I passeggeri dell’auto rubata chiedono il risarcimento al Fondo Vittime

Il Tribunale di Lodi aveva rigattato la domanda sulla base del fatto, per l’appunto, che i quattro passeggeri si trovavano a bordo di un’auto rubata e con targa francese corrispondente ad altro veicolo e che non avevano allegato e dato prova dei requisiti di cui all’art. 283.2 d.lgs. n. 209 del 2005, che riconosce il risarcimento a carico del Fondo di Garanzia ai terzi trasportati che siano inconsapevoli della circolazione illegale.
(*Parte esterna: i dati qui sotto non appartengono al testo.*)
Definition crossing_averages (stock_prices : prices_arg) (m n : nat)
    (amount fees : float) (ledger : list entry) : result state :=
  let stock_prices := as_matrix stock_prices in
  let N := shape1 stock_prices in
  let available_amounts := repeat amount N in
  st <- create_portfolio available_amounts stock_prices fees ledger ;
  let days := shape0 stock_prices in
  '(SMA, FMA) <- crossing_indicators stock_prices m n N ;
  st <- for_each (range (n + 1) days)
          (fun st trade_day =>
             for_each (range 0 N)
               (crossing_body stock_prices m n amount fees SMA FMA trade_day)
               st)
          st ;
  sell_last_day stock_prices fees days N st.

Abbreviation mstate := (list Z * list Z * list entry)%type.

(** The first inner loop of [momentum]: a counter below the period moves
    one day closer to it. *)
Definition cool_off_tick (cool_off_period : Z) (N : nat) (cool_off : list Z)
    : result (list Z) :=
  for_each (range 0 N)
    (fun cool_off stock_number =>
       c <- index cool_off stock_number ;
       if (c <? cool_off_period)%Z then
         setitem cool_off stock_number (c + 1)%Z
       else Ok cool_off)
    cool_off.

(** The decision of [momentum] for one stock on one trading day, on the
    triple (portfolio, cool_off, ledger). *)
Definition momentum_body (stock_prices : ndarray) (T_over T_under : float)
    (amount fees : float) (cool_off_period : Z) (osc : list (list float))
    (k trade_day : nat) (st : mstate) (stock_number : nat) : result mstate :=
  let '(portfolio, cool_off, ledger) := st in
  smoothed <- index osc stock_number ;
  if (Z.of_nat (length smoothed) - 1 <? Z.of_nat trade_day - Z.of_nat k)%Z
  then Ok (portfolio, cool_off, ledger)
  else
    level <- index_Z smoothed (Z.of_nat trade_day - Z.of_nat k)%Z ;
    overvalued <-
      (if fgt level T_over then
         held <- index portfolio stock_number ;
         Ok (negb (held =? 0)%Z)
       else Ok false) ;
    if overvalued then
      '(portfolio, ledger) <-
        sell trade_day stock_number stock_prices fees portfolio ledger ;
      Ok (portfolio, cool_off, ledger)
    else
      undervalued <-
        (if flt level T_under then
           c <- index cool_off stock_number ;
           Ok (c =? cool_off_period)%Z
         else Ok false) ;
      if undervalued then
        '(portfolio, ledger) <-
          buy trade_day stock_number amount stock_prices fees portfolio ledger ;
        cool_off <- setitem cool_off stock_number 0%Z ;
        Ok (portfolio, cool_off, ledger)
      else Ok (portfolio, cool_off, ledger).

(** The smoothed oscillator of every stock. *)
Definition momentum_indicators (stock_prices : ndarray) (osc_type : string)
    (n period_ave N : nat) : result (list (list float)) :=
  for_each (range 0 N)
    (fun osc stock_number =>
       prices <- column stock_prices stock_number ;
       stock_osc <- oscillator prices n osc_type ;
       smoothed <- moving_average stock_osc period_ave [] ;
       Ok (osc ++ [smoothed]))
    [].

Definition momentum (stock_prices : prices_arg) (osc_type : string)
    (n : nat) (T_over T_under amount fees : float) (cool_off_period : Z)
    (ledger : list entry) : result state :=
  let stock_prices := as_matrix stock_prices in
  let N := shape1 stock_prices in
  let available_amounts := repeat amount N in
  '(portfolio, ledger) <-
    create_portfolio available_amounts stock_prices fees ledger ;
  let days := shape0 stock_prices in
  let period_ave := 3 in
  osc <- momentum_indicators stock_prices osc_type n period_ave N ;
  let cool_off := repeat cool_off_period N in
  let k := n + period_ave - 2 in
  '(portfolio, cool_off, ledger) <-
    for_each (range k days)
      (fun '(portfolio, cool_off, ledger) trade_day =>
         cool_off <- cool_off_tick cool_off_period N cool_off ;
         for_each (range 0 N)
           (momentum_body stock_prices T_over T_under amount fees
              cool_off_period osc k trade_day)
           (portfolio, cool_off, ledger))
      (portfolio, cool_off, ledger) ;
  sell_last_day stock_prices fees days N (portfolio, ledger).

End strategy.

(** ** Vocabulary of the statements *)

Import process indicators strategy.

(** Failure permanence of a price path: after a [NaN], only [NaN]. *)
Definition failure_permanent (stock_price : list float) : Prop :=
  forall d d', d < d' < length stock_price ->
    stock_price !! d = Some NaN -> stock_price !! d' = Some NaN.

(** The number of days before the first failure marker (all of them when
    there is none): the index of the first [NaN]. *)
Fixpoint days_before_failure (stock_price : list float) : nat :=
  match stock_price with
  | Fin _ :: rest => 1 + days_before_failure rest
  | _ => 0
  end.

(** The state of [generate_stock_price] once the days before [j] are done:
    both arrays have [days] cells and, up to day [j], a [NaN] is followed by
    a [NaN]. *)
Definition generated_upto (days j : nat) (st : list float * list float)
    : Prop :=
  length (fst st) = days /\ length (snd st) = days /\
  forall i, 1 <= i < j ->
    fst st !! (i - 1) = Some NaN -> fst st !! i = Some NaN.

(** The entries that [buy] and [sell] write. *)
Definition buy_entry (date stock : nat) (shares : Z) (price fees : float)
    : entry :=
  {| transaction_type := "buy"; date := date; stock := stock;
     number_of_shares := shares; price := price;
     total_spent := fneg (fadd (fmul (of_Z shares) price) fees) |}.

Definition sell_entry (date stock : nat) (shares : Z) (price fees : float)
    : entry :=
  {| transaction_type := "sell"; date := date; stock := stock;
     number_of_shares := shares; price := price;
     total_spent := fsub (fmul (of_Z shares) price) fees |}.

(** The average that [moving_average] appends for the window ending at [i]. *)
Definition window_average (stock_price : list float) (n i : nat) : float :=
  np_average (slice stock_price (i + 1 - n) (i + 1)).

(** The terminal flush: no share is held of a stock whose price on the last
    day is not [NaN]. *)
Definition flushed (stock_prices : ndarray) (portfolio : list Z) : Prop :=
  forall stock_number last,
    stock_number < shape1 stock_prices ->
    getitem stock_prices (shape0 stock_prices - 1) stock_number = Ok last ->
    isnan last = false ->
    portfolio !! stock_number = Some 0%Z.

Definition is_buy (e : entry) : Prop := transaction_type e = "buy".

(** Two purchases of one stock are at least [period] days apart. *)
Definition spaced (period : Z) (entries : list entry) : Prop :=
  forall i j e1 e2,
    i < j -> entries !! i = Some e1 -> entries !! j = Some e2 ->
    is_buy e1 -> is_buy e2 -> stock e1 = stock e2 ->
    (period <= Z.of_nat (date e2) - Z.of_nat (date e1))%Z.

(** The counters account for the purchases made: no purchase is later than
    [now], and the counter of its stock has not run past the days since. *)
Definition cooling (now : Z) (cool_off : list Z) (entries : list entry)
    : Prop :=
  forall e, e ∈ entries -> is_buy e ->
    (Z.of_nat (date e) <= now)%Z /\
    forall c, cool_off !! stock e = Some c -> (Z.of_nat (date e) + c <= now)%Z.

(** The invariant of the decision loop of [momentum]; [before] is the ledger
    as [create_portfolio] left it. *)
Definition momentum_inv (period : Z) (before : list entry) (now : Z)
    (st : list Z * list Z * list entry) : Prop :=
  exists made,
    snd st = before ++ made /\ spaced period made /\
    cooling now (snd (fst st)) made.

(** ** Sample inputs *)

(** Draws that make the price fall by 2 and start an event of three days on
    every day. *)
Definition sample_generator (day : nat) : data.draw :=
  {| data.inc := of_Z (-2); data.news_today := true; data.m := of_Z 1;
     data.duration := 3 |}.

(** Five days of one stock that fails on day 3, and its moving averages of
    windows 1 and 2. *)
Definition failing_prices : list float :=
  [of_Z 3; of_Z 2; of_Z 1; NaN; NaN].

Definition failing_fast : list float := [of_Z 3; of_Z 2; of_Z 1].

Definition failing_slow : list float := [Fin (5 # 2); Fin (3 # 2)].

(** One stock quoted on one day. *)
Definition one_stock (price : Z) : ndarray :=
  {| shape1 := 1; rows := [[of_Z price]] |}.

(** Seventeen days of one stock whose price stays at 5 for a week. *)
Definition flat_week_prices : list float :=
  map of_Z [10; 11; 12; 5; 5; 5; 5; 5; 5; 5; 6; 7; 8; 9; 10; 11; 12]%Z.

(** Nineteen days of one stock whose price stays at 5 for the first week. *)
Definition flat_start_prices : list float :=
  map of_Z [5; 5; 5; 5; 5; 5; 5; 4; 3; 2; 1; 2; 3; 4; 5; 6; 7; 8; 9]%Z.

(** Twenty days of one stock whose price falls from 20 to 1. *)
Definition falling_prices : list float :=
  map of_Z (map Z.of_nat (rev (seq 1 20))).

(** Four days of one stock, as the matrix made of a single column. *)
Definition crossing_sample : ndarray :=
  as_matrix (Column (map of_Z [1; 1; 1; 5]%Z)).

(** Three days of two stocks, the second of which fails on the last day. *)
Definition two_stocks : prices_arg :=
  Matrix {| shape1 := 2;
            rows := [ [of_Z 10; of_Z 4]; [of_Z 11; of_Z 2]; [of_Z 12; NaN] ] |}.

(** ** Vocabulary of the further properties *)

(** A price that can be traded: the cell exists and holds a number. *)
Definition priced (stock_prices : ndarray) (date stock : nat) : Prop :=
  exists p, getitem stock_prices date stock = Ok p /\ isnan p = false.

(** One call of [buy], or one call of [sell] for a holding other than 0,
    that returns.  [funded] holds of the capital offered to a purchase,
    [tradable] of the day and of the stock of the call. *)
Inductive trade_step (stock_prices : ndarray) (fees : float)
    (funded : float -> Prop) (tradable : nat -> nat -> Prop)
    : list Z * list entry -> list Z * list entry -> Prop :=
| trade_buy (date stock : nat) (capital : float) (portfolio : list Z)
    (ledger : list entry) (st' : list Z * list entry) :
    funded capital ->
    tradable date stock ->
    buy date stock capital stock_prices fees portfolio ledger = Ok st' ->
    trade_step stock_prices fees funded tradable (portfolio, ledger) st'
| trade_sell (date stock : nat) (portfolio : list Z) (ledger : list entry)
    (st' : list Z * list entry) :
    tradable date stock ->
    portfolio !! stock <> Some 0%Z ->
    sell date stock stock_prices fees portfolio ledger = Ok st' ->
    trade_step stock_prices fees funded tradable (portfolio, ledger) st'.

(** A sequence of such calls. *)
Definition trades (stock_prices : ndarray) (fees : float)
    (funded : float -> Prop) (tradable : nat -> nat -> Prop)
    : list Z * list entry -> list Z * list entry -> Prop :=
  rtc (trade_step stock_prices fees funded tradable).

(** The effect of one ledger entry on a portfolio: a purchase adds its
    shares to the holding of its stock, a sale empties it. *)
Definition replay_entry (portfolio : list Z) (e : entry) : list Z :=
  if String.eqb (transaction_type e) "buy" then
    <[stock e := (default 0%Z (portfolio !! stock e) + number_of_shares e)%Z]>
      portfolio
  else <[stock e := 0%Z]> portfolio.

Definition replay (portfolio : list Z) (entries : list entry) : list Z :=
  foldl replay_entry portfolio entries.

(** What holds of every entry that a sequence of trades writes: its price is
    the price of its stock on its day, which is a tradable day, and it is
    either a purchase at a price that is a number, of the shares that
    [int()] gives for a funded capital, or a sale of a number of shares
    other than 0. *)
Definition entry_traded (stock_prices : ndarray) (fees : float)
    (funded : float -> Prop) (tradable : nat -> nat -> Prop) (e : entry)
    : Prop :=
  getitem stock_prices (date e) (stock e) = Ok (price e) /\
  tradable (date e) (stock e) /\
  ((transaction_type e = "buy" /\
    isnan (price e) = false /\
    total_spent e
      = fneg (fadd (fmul (of_Z (number_of_shares e)) (price e)) fees) /\
    exists capital,
      funded capital /\
      py_int (fdiv (fsub capital fees) (price e)) = Ok (number_of_shares e))
   \/
   (transaction_type e = "sell" /\
    total_spent e
      = fsub (fmul (of_Z (number_of_shares e)) (price e)) fees /\
    number_of_shares e <> 0%Z)).

(** Every number in the array is positive: a price is positive or [NaN]. *)
Definition positive_prices (stock_prices : ndarray) : Prop :=
  forall d s p, getitem stock_prices d s = Ok (Fin p) -> (0 < p)%Q.

(** The ledger [ledger'] is [ledger] with further entries whose replay on the
    empty portfolio of [N] stocks gives [portfolio]. *)
Definition accounted (N : nat) (ledger ledger' : list entry)
    (portfolio : list Z) : Prop :=
  exists written,
    ledger' = ledger ++ written /\
    length portfolio = N /\
    replay (repeat 0%Z N) written = portfolio.

(** Every entry appended to [ledger] satisfies [P]. *)
Definition all_written (P : entry -> Prop) (ledger ledger' : list entry)
    : Prop :=
  exists written, ledger' = ledger ++ written /\ Forall P written.

(** An entry quotes the price of its stock on its day, is a purchase or a
    sale, and its cash flow is [-(shares * price + fees)] for a purchase and
    [shares * price - fees] for a sale. *)
Definition entry_quoted (stock_prices : ndarray) (fees : float) (e : entry)
    : Prop :=
  getitem stock_prices (date e) (stock e) = Ok (price e) /\
  ((transaction_type e = "buy" /\
    total_spent e
      = fneg (fadd (fmul (of_Z (number_of_shares e)) (price e)) fees))
   \/
   (transaction_type e = "sell" /\
    total_spent e = fsub (fmul (of_Z (number_of_shares e)) (price e)) fees)).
La Corte d’Appello di Milano, con sentenza del 6 aprile 2017, ha respinto il loro ricorso asserendo – elemento al centro dei chiarimenti della Cassazione – che è in capo a chi si affermi danneggiato l’onere di fornire la prova degli elementi costitutivi della fattispecie, tra cui quello di essere inconsapevole dell’illegalità della circolazione, e che tale prova nel caso specifico non era stata fornita.

Di più, i ricorrenti non avevano mai citato in giudizio il conducente perché fosse condannato al risarcimento, elemento che deponeva a favore della tesi che i quattro fossero ben a conoscenza che l’auto era stata rubata e che fossero verosimilmente complici del furto.

 

Uno dei terzi trasportati ricorre per Cassazione

Uno dei quattro passeggeri, tuttavia, ha proposto ricorso anche per Cassazione lamentando, in particolare, la violazione, errata e falsa applicazione degli artt. 2697 c.c. e 283 D. Lgs. 209/2005, nonché dell’art. 113 c.p.c.: la sentenza impugnata aveva ritenuto, come detto, che la prova dell’inconsapevolezza dell’illegalità del mezzo fosse fatto costitutivo della domanda risarcitoria, mentre, a suo dire, avrebbe dovuto essere considerata fatto estintivo con onere della prova a carico dell’impresa di assicurazione, che ne eccepisse l’assenza.

E a tal fine citava i principi di diritto comunitario anche in rapporto all’art. 13 della Direttiva 2009/103/CE secondo la quale, invece, l’onere probatorio dell’illegale circolazione deve essere posto a carico della compagnia.

 

Le diverse posizioni dell’Italia e dell’Ue sull’onere della prova

E’ chiaro quindi che il fulcro della discussione riguardava la tesi, sostenuta dal ricorrente, secondo la quale l’onere di provare la consapevolezza dell’illegale circolazione del mezzo deve essere posta, in base ad una lettura orientata in senso euro-unitario, in capo all’assicuratore, al fine di garantire la massima protezione possibile dei diritti del terzo danneggiato.

La Suprema Corte ricorda che la norma di cui all’art. 283, co. 2 del Codice delle Assicurazioni è sempre stata interpretata dalla giurisprudenza nel senso che la deroga alla non risarcibilità del danno del terzo trasportato da parte della compagnia di assicurazioni si giustifica “a condizione che sussista l’ignoranza dell’illegale circolazione.

Questa lettura è coerente con la formulazione della norma, che prevede ipotesi derogatorie al principio della non risarcibilità del danno, rispetto alla quale l’ignoranza dell’illegalità della circolazione non può che assumere natura di fatto costitutivo del diritto e non anche di fatto estintivo della pretesa”.

Premesso questo, secondo la Cassazione l’interpretazione del giudice ordinario non si può ritenere contraria al diritto comunitario in quanto, anche per quest’ultimo, vi è deroga al diritto al risarcimento del danno nel caso in cui i terzi trasportati fossero a conoscenza dell’illegale provenienza del veicolo.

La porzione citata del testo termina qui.